Instructions for the task: Every line in the records below between the one holding "trace := [EvReadTaskRun 0 4%N;" and the one holding "intros claim.", inclusive, is to be set down exactly; all other lines are to be left out.

Data listing:
Lemma wait_serves_from_cache_witness :
  heap resolved_state !! 0 = Some (with_final_state (Some (completed "41")) (fresh 9%N))
  ∧ _final_state (with_final_state (Some (completed "41")) (fresh 9%N))
    = Some (completed "41")
  ∧ try_each (wait 0) [None; Some (1 # 2)%Q; None] demo_world resolved_state
    = ([Ok (Some (completed "41")); Ok (Some (completed "41")); Ok (Some (completed "41"))],
       resolved_state).
Proof.
  split; [reflexivity|]. split; [reflexivity|].
  apply (wait_serves_from_cache demo_world resolved_state 0
           (with_final_state (Some (completed "41")) (fresh 9%N)) (completed "41")
           [None; Some (1 # 2)%Q; None]); reflexivity.
Defined.

(** ** get_state *)

(** C6: [get_state] asks the store once, by the run id, and returns the
    status the store reports or fails with the run-not-found error; whatever
    [_final_state] holds, the heap is left as it was and the executor is not
    asked: the trace grows by the one store query. *)
Theorem get_state_reads_the_store (w : World) (s : St) (self : loc) (f : PrefectFuture) :
  heap s !! self = Some f →
  get_state self w s =
    (match store_reply w (_client f) (now s) (run_id f) with
     | Some task_run => Ok (state task_run)
     | None => Raise (RuntimeError "Future has no associated task run in the server.")
     end,
     {| heap := heap s; trace := trace s ++ [EvReadTaskRun (_client f) (run_id f)] |}).
Proof. intros H. exact (get_state_run w s self f H). Qed.

Lemma get_state_reads_the_store_witness :
  heap resolved_state !! 0 = Some (with_final_state (Some (completed "41")) (fresh 9%N))
  ∧ get_state 0 demo_world resolved_state
    = (Raise (RuntimeError "Future has no associated task run in the server."),
       {| heap := heap resolved_state; trace := [EvReadTaskRun 0 9%N] |})
  ∧ get_state 2 demo_world demo_state
    = (Ok running, {| heap := heap demo_state; trace := [EvReadTaskRun 0 3%N] |}).
Proof.
  split; [reflexivity|]. split.
  - apply (get_state_reads_the_store demo_world resolved_state 0
             (with_final_state (Some (completed "41")) (fresh 9%N))).
    reflexivity.
  - apply (get_state_reads_the_store demo_world demo_state 2 (fresh 3%N)).
    reflexivity.
Defined.

(** ** The answer of the store *)

Lemma with_final_state_same (f : PrefectFuture) :
  with_final_state (_final_state f) f = f.
Proof. destruct f; reflexivity. Qed.

Lemma not_terminal_not_ready (st : State) : is_terminal st = false → ready st = false.
Proof.
  unfold is_terminal, ready. intros H.
  apply orb_false_iff in H as [H _]. rewrite H. reflexivity.
Qed.

(** Run 1 of the small world is completed and has data: [wait] hands the
    status back after the one store query and writes nothing. *)
Example wait_completed_run :
  wait 0 None demo_world demo_state
  = (Ok (Some (completed "41")),
     {| heap := heap demo_state; trace := [EvReadTaskRun 0 1%N] |}).
Proof. reflexivity. Qed.

(** Run 4 of the small world is cancelled and has data: line 114 tests for
    completed and failed only, so [wait] goes on to the executor. *)
Example wait_cancelled_run :
  wait 3 None demo_world demo_state
  = (Ok (Some (cancelled "stop")),
     {| heap := <[3 := with_final_state (Some (cancelled "stop")) (fresh 4%N)]>
                  (heap demo_state);
        trace := [EvReadTaskRun 0 4%N; EvExecutorWait 0 4%N None] |}).
Proof. reflexivity. Qed.

(** C2, as stated, fails: for the future of the completed run 1 the status
    read from the store is terminal and has data, [wait] returns it, and
    [_final_state] is still empty afterwards. *)
Lemma wait_ready_status_is_not_cached :
  ¬ (∀ (w : World) (s : St) (self : loc) (f : PrefectFuture)
       (timeout : option Timeout) (task_run : TaskRun),
       heap s !! self = Some f → _final_state f = None →
       store_reply w (_client f) (now s) (run_id f) = Some task_run →
       is_terminal (state task_run) = true →
       truthy (data (state task_run)) = true →
       ∃ s', wait self timeout w s = (Ok (Some (state task_run)), s')
             ∧ (∃ f', heap s' !! self = Some f'
                      ∧ _final_state f' = Some (state task_run))
             ∧ trace s' = trace s ++ [EvReadTaskRun (_client f) (run_id f)]).
Proof.
  intros claim.
  destruct (claim demo_world demo_state 0 (fresh 1%N) None
              {| state := completed "41" |} eq_refl eq_refl eq_refl eq_refl eq_refl)
    as (s' & Hwait & (f' & Hf' & Hcache) & _).
  rewrite wait_completed_run in Hwait.
  injection Hwait as <-. cbn in Hf'.
  injection Hf' as <-. discriminate Hcache.
Qed.

(** C2, amended: with an empty cache, when the one store query returns a
    status that is completed or failed and has data, [wait] returns that
    status and the executor is not asked: the trace grows by the store query
    alone. *)
Theorem wait_returns_ready_status (w : World) (s : St) (self : loc) (f : PrefectFuture)
    (timeout : option Timeout) (task_run : TaskRun) :
  heap s !! self = Some f → _final_state f = None →
  store_reply w (_client f) (now s) (run_id f) = Some task_run →
  is_completed (state task_run) || is_failed (state task_run) = true →
  truthy (data (state task_run)) = true →
  ∃ s', wait self timeout w s = (Ok (Some (state task_run)), s')
        ∧ trace s' = trace s ++ [EvReadTaskRun (_client f) (run_id f)].
Proof.
  intros H Hc Hstore Hterm Hdata.
  rewrite (wait_miss w s self f timeout H Hc), Hstore.
  unfold ready. rewrite Hterm, Hdata. cbn.
  eexists. split; reflexivity.
Qed.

Response to the exercise:
        trace := [EvReadTaskRun 0 4%N; EvExecutorWait 0 4%N None] |}).
Proof. reflexivity. Qed.

(** C2, as stated, fails: for the future of the completed run 1 the status
    read from the store is terminal and has data, [wait] returns it, and
    [_final_state] is still empty afterwards. *)
Lemma wait_ready_status_is_not_cached :
  ¬ (∀ (w : World) (s : St) (self : loc) (f : PrefectFuture)
       (timeout : option Timeout) (task_run : TaskRun),
       heap s !! self = Some f → _final_state f = None →
       store_reply w (_client f) (now s) (run_id f) = Some task_run →
       is_terminal (state task_run) = true →
       truthy (data (state task_run)) = true →
       ∃ s', wait self timeout w s = (Ok (Some (state task_run)), s')
             ∧ (∃ f', heap s' !! self = Some f'
                      ∧ _final_state f' = Some (state task_run))
             ∧ trace s' = trace s ++ [EvReadTaskRun (_client f) (run_id f)]).
Proof.
  intros claim.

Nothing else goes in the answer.